▪ Toujours rien, cher lecteur.
Toujours pas de signe de krach. Les marchés battent de nouveaux records presque quotidiennement.
Les intervenants suivent la tendance avec un aveuglement qui, vu de nos bureaux, semble quasi-suicidaire — tels des lemmings se pressant vers le bord d’une falaise.
Toujours pas de signe que la Fed mette un jour fin à l’assouplissement quantitatif.
Toujours pas de signe de reprise économique non plus, ceci dit.
Comme le résumait Bill jeudi, « la Fed a […] donné plus d’argent à l’économie — le QE1, le QE2, et désormais le QE3. Dans la version actuelle du QE, elle imprime 58 milliards de dollars supplémentaires par mois et les injecte dans le système bancaire ».
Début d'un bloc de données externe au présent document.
(** [{prop['did']: prop['value'] for prop in properties
      if prop.get('code') == 0}] *)
Fixpoint status_of (properties : list pyval) : exn + status_dict :=
  match properties with
  | [] => inr []
  | PDict prop :: rest =>
      if eq_zero (dict_get_or "code" PNone prop) then
        match subscript prop "did" with
        | inl e => inl e
        | inr did =>
            match subscript prop "value" with
            | inl e => inl e
            | inr value =>
                if hashable did then
                  match status_of rest with
                  | inl e => inl e
                  | inr status => inr ((did, value) :: status)
                  end
                else inl (mk_exn TypeError "unhashable type")
            end
        end
      else status_of rest
  | _ :: _ => inl (mk_exn AttributeError "object has no attribute 'get'")
  end.

(** [status[k]] when [k in status], nothing otherwise. *)
Fixpoint status_get (k : string) (status : status_dict) : option pyval :=
  match status with
  | [] => None
  | (k', v) :: status' =>
      match status_get k status' with
      | Some w => Some w
      | None => if eq_str k k' then Some v else None
      end
  end.

(** ** The gauges of lines 33 to 43, by metric name *)

Definition power := "mi_purifier_power".
Definition mode := "mi_purifier_mode".
Definition aqi := "mi_purifier_aqi".
Definition temp := "mi_purifier_temp".
Definition humidity := "mi_purifier_humidity".
Definition fault := "mi_purifier_fault".
Definition fan_speed_rpm := "mi_purifier_fan_speed_rpm".
Definition filter_life_remaining := "mi_purifier_filter_life_remaining_percent".
Definition filter_used_time := "mi_purifier_filter_used_time".
Definition filter_left_time := "mi_purifier_filter_left_time".
Definition favorite_level := "mi_purifier_favorite_level".
(** C3: round trip.  For a well-formed source string and a separate
    destination buffer with room for it, [writeAll] followed by [writeNull]
    on the destination cursor leaves the destination holding the characters
    of the source, the source intact, and [compare] of the two returns 0. *)
Theorem writeAll_writeNull_roundtrip (h : gmap Z Z) dest src s :
  cstring h (data src) s →
  buffer h (data dest) (S (List.length s)) →
  disjoint (data dest) (data src) (strlen s + 1) →
  ∃ dest' h1 h2,
    writeAll h dest src = Some (dest', h1)
    ∧ writeNull h1 dest' = Some h2
    ∧ cstring h2 (data dest) s
    ∧ cstring h2 (data src) s
    ∧ compare h2 dest src = Some 0.
Proof.
  intros Hs Hb Hdisj.
  destruct (writeAll_effect h dest src s Hs Hb Hdisj)
    as (h1 & Hw & Hcopy & Hterm & Hframe).
  assert (writeNull h1 (plus dest (strlen s)) = Some h1) as Hnull.
  { unfold writeNull. rewrite store_Some by (unfold deref in Hterm; eauto).
    f_equal. apply insert_id. by apply load_Some in Hterm as [_ ?]. }
  assert (cstring h1 (data src) s) as Hsrc.
  { eapply cstring_ext; [|exact Hs]. intros a Ha. symmetry.
    apply Hframe. unfold disjoint in Hdisj. lia. }
  exists (plus dest (strlen s)), h1, h1. repeat split; try done.
  unfold compare, wcscmp. pose proof (cstring_size _ _ _ Hsrc).
  apply (wcscmp_loop_same h1 s); [done | done | lia].
Qed.

(** C4: for a well-formed string, [sizeInBytes] returns
    [(length() + 1) * sizeof (CharType)], the storage of the string with its
    terminator. *)
Theorem sizeInBytes_cstring (h : gmap Z Z) this s :
  cstring h (data this) s →
  length h this = Some (strlen s)
  ∧ sizeInBytes h this = Some ((strlen s + 1) * sizeof_CharType).
Proof.
  intros Hs. pose proof (length_cstring _ _ _ Hs) as Hlen.
  split; [done|]. unfold sizeInBytes. rewrite Hlen. simpl.
  pose proof (cstring_bounds _ _ _ Hs) as [Hd Hb].
  pose proof (strlen_nonneg s). unfold sizeof_CharType in *.
  rewrite (to_size_t_id (strlen s + 1)) by lia.
  rewrite to_size_t_id by lia. f_equal. lia.
Qed.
« Cet argent n’a pas beaucoup aidé l’économie réelle — le chômage a baissé, mais uniquement parce que des gens abandonnent la recherche d’emploi ; en revanche, il a fait des merveilles pour les prix des actions ».
Peu importe. Le Japon n’est-il pas en train de prouver qu’on peut avoir le beurre et l’argent du beurre ? Sa guerre contre le yen semble porter ses fruits, avec une hausse de 3,5% de son PIB au premier trimestre 2013.
▪ Mais comme le disait Dan Denning hier, quelques frémissements inquiétants semblent se faire entendre au Pays du Soleil Levant :
« [On] ne peut pas semer la pagaille sur un marché de 10 000 milliards de dollars et s’attendre à ce que tout se passe éternellement sans heurt », explique Dan. « Le rendement des obligations d’Etat japonaises est en hausse. […] Le problème c’est la liquidité. Au plus fort des ses efforts lors de son premier QE, la Fed a acheté 60% des nouvelles obligations émises par le Trésor américain. Au Japon, la chiffre actuel s’approche plutôt de 70%, à en croire le Wall Street Journal. C’est là le problème ».
« Lorsque la banque centrale commence à être le principal acheteur sur un marché, elle empêche tous les autres d’y entrer. Avec de moins en moins d’emprunts d’Etat japonais qui s’échangent chaque jour, les obligations qui se négocient effectivement semblent être plus réactives à ce qui se passe dans l’économie. Paradoxalement, le chiffre du PIB peut provoquer des peurs inflationnistes, auquel cas une chute du prix des obligations et une hausse des rendements sont exactement ce à quoi on devrait s’attendre ».
« Le problème pour le Japon est que c’est ce qui est en train d’arriver, trop tôt. Il faut plusieurs trimestres de croissance solide du PIB avant que le marché obligataire ne commence à avoir peur de l’inflation. Mais c’est là le problème lorsqu’on sème la pagaille dans de grands marchés d’obligations d’Etat. On ne sait pas quelles seront les conséquences involontaires ».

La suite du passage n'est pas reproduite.